Mitu was trained in tailoring at the Indian shelter home and now she is using the skill to be self-reliant. Happily married again, she doesn’t want to look back and her husband doesn’t know she was a trafficking victim.
NEVER-ENDING TRAUMA
A 14-year-old school student was abducted near her residence in Magura Bus Stand area on April 18, 2017 while returning home after attending a tuition.
Some four abductors pressed something against her mouth making her unconscious. Waking up, she found herself at Howrah Station of Kolkata.
As she shouted for help, a young man came forward and “rescued” her and took her away with him, saying he would shelter her in his apartment and then send her back to Bangladesh.
“A couple of days later, the man came to my room and did bad things,” she said with tears in her eyes.
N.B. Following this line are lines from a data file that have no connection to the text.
(* ===== verification/WorkersTheorems.v ===== *)
(** * What the threads of a scheduler guarantee together

    The invariant of the interleaved threads, and what follows from it: no task
    is lost or run twice, each thread takes its tasks in the order they were
    scheduled, no thread gets stuck, and one leaves only when everything that was
    scheduled has been run. *)

From S2P Require Export IOManagerFacts WorkersFacts.

(** ** The search of the queue *)
Section search.
Context {W : Type}.
Implicit Types (t : ScheduleTask W) (tid : Z).

#[export] Instance for_this_dec tid thread : Decision (for_this tid thread).
Proof. unfold for_this. apply _. Defined.

(** The tasks of the queue that thread [tid] may take. *)
Definition tasks_for tid (l : list (ScheduleTask W)) : list (ScheduleTask W) :=
  filter (λ t, for_this tid t.(task_thread)) l.

Lemma tasks_for_app tid l l' : tasks_for tid (l ++ l') = tasks_for tid l ++ tasks_for tid l'.
Proof. apply filter_app. Qed.

Lemma tasks_for_cons tid t l :
  tasks_for tid (t :: l) = (if decide (for_this tid t.(task_thread)) then [t] else []) ++ tasks_for tid l.
Proof. unfold tasks_for. rewrite filter_cons. by case_decide. Qed.

(** The first task for the thread, with those before and behind it. *)
Lemma find_task_spec tid (l : list (ScheduleTask W)) :
  match find_task tid l with
  | (before, Some (t, rest)) => l = before ++ t :: rest ∧ tasks_for tid before = [] ∧ for_this tid t.(task_thread)
  | (before, None) => before = l ∧ tasks_for tid l = []
  end.
Proof.
  induction l as [|t l IH]; [done|]. cbn [find_task].
  assert (negb (bool_decide (task_thread t = (-1)%Z)) && negb (bool_decide (task_thread t = tid)) =
    bool_decide (¬ for_this tid (task_thread t))) as ->.
  { apply eq_bool_prop_intro. rewrite andb_True, !negb_True, !bool_decide_spec. unfold for_this. naive_solver. }
  case_bool_decide as Ht; [|by split_and!]. destruct (find_task tid l) as [before [[t' rest]|]].
  - destruct IH as (-> & Hb & Hth). split; [done|]. rewrite tasks_for_cons, decide_False by done. done.
  - destruct IH as [-> Hl]. split; [done|]. rewrite tasks_for_cons, decide_False by done. done.
Qed.

Lemma sublist_tasks_for tid l l' : l `sublist_of` l' -> tasks_for tid l `sublist_of` tasks_for tid l'.
Proof.
  induction 1 as [|t l l' _ IH|t l l' _ IH]; [done| |]; rewrite ?tasks_for_cons.
  - by apply sublist_app.
  - etrans; [exact IH|]. by apply sublist_inserts_l.
Qed.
“After that, it became regular and the man also tortured me every night,” she said, adding that he used to lock the apartment door from outside whenever he went out.
“One day, after a couple of months, I found the door open and ran away from the apartment. Later, I saw a police station and shouted for help.”
Police then sent the girl to a shelter home from where Rights Jessore brought her back in March last year.
The girl is now in the comfort of her house with parents but still she cannot sleep well. She often cries out in sleep, said her father while talking to this correspondent on May 4.
Executive Director of Rights Jessore Binoy Krishna Mallick said most of the victims trafficked to India landed directly in different brothels. They faced unspoken torture that still keep them traumatised, he said.
He believes human trafficking may stop if the perpetrators face capital punishment. Besides, there has to be awareness building among people in border areas to stop the heinous crime.
REHABILITATION?
AS Mahmood, director of Bangladesh Shishu Adhikar Forum, told The Daily Star that some NGOs are working on rehabilitation and counselling of trafficked children but on a small scale.
“The government should take permanent measures for rehabilitating trafficked victims, otherwise the situation will not improve,” he added.
Ferdousi Akhter, project manager of Bangladesh Counter Trafficking in Persons Programme under Dhaka Ahsania Mission, came up with a similar view.
She said the organisation has been providing support to trafficking victims since 1997. “But we do it under different projects which are not adequate,” she said.
“Once a victim is rescued, we keep them in shelter homes under close observation. We arrange counselling for them and their family members,” she said, adding that they also provide support in their livelihood process.
“We work jointly with the department of youth development and woman affairs of the government to provide livelihood support to the victims,” said Ferdousi.
“But we often found the trafficked victims became victim of re-trafficking as the society in some cases did not accept them. Besides, victims were often not happy with low income from the jobs we arranged for them.”
If the government makes a long-term and comprehensive plan for the rescued victims, it would be helpful and effective, Ferdousi added.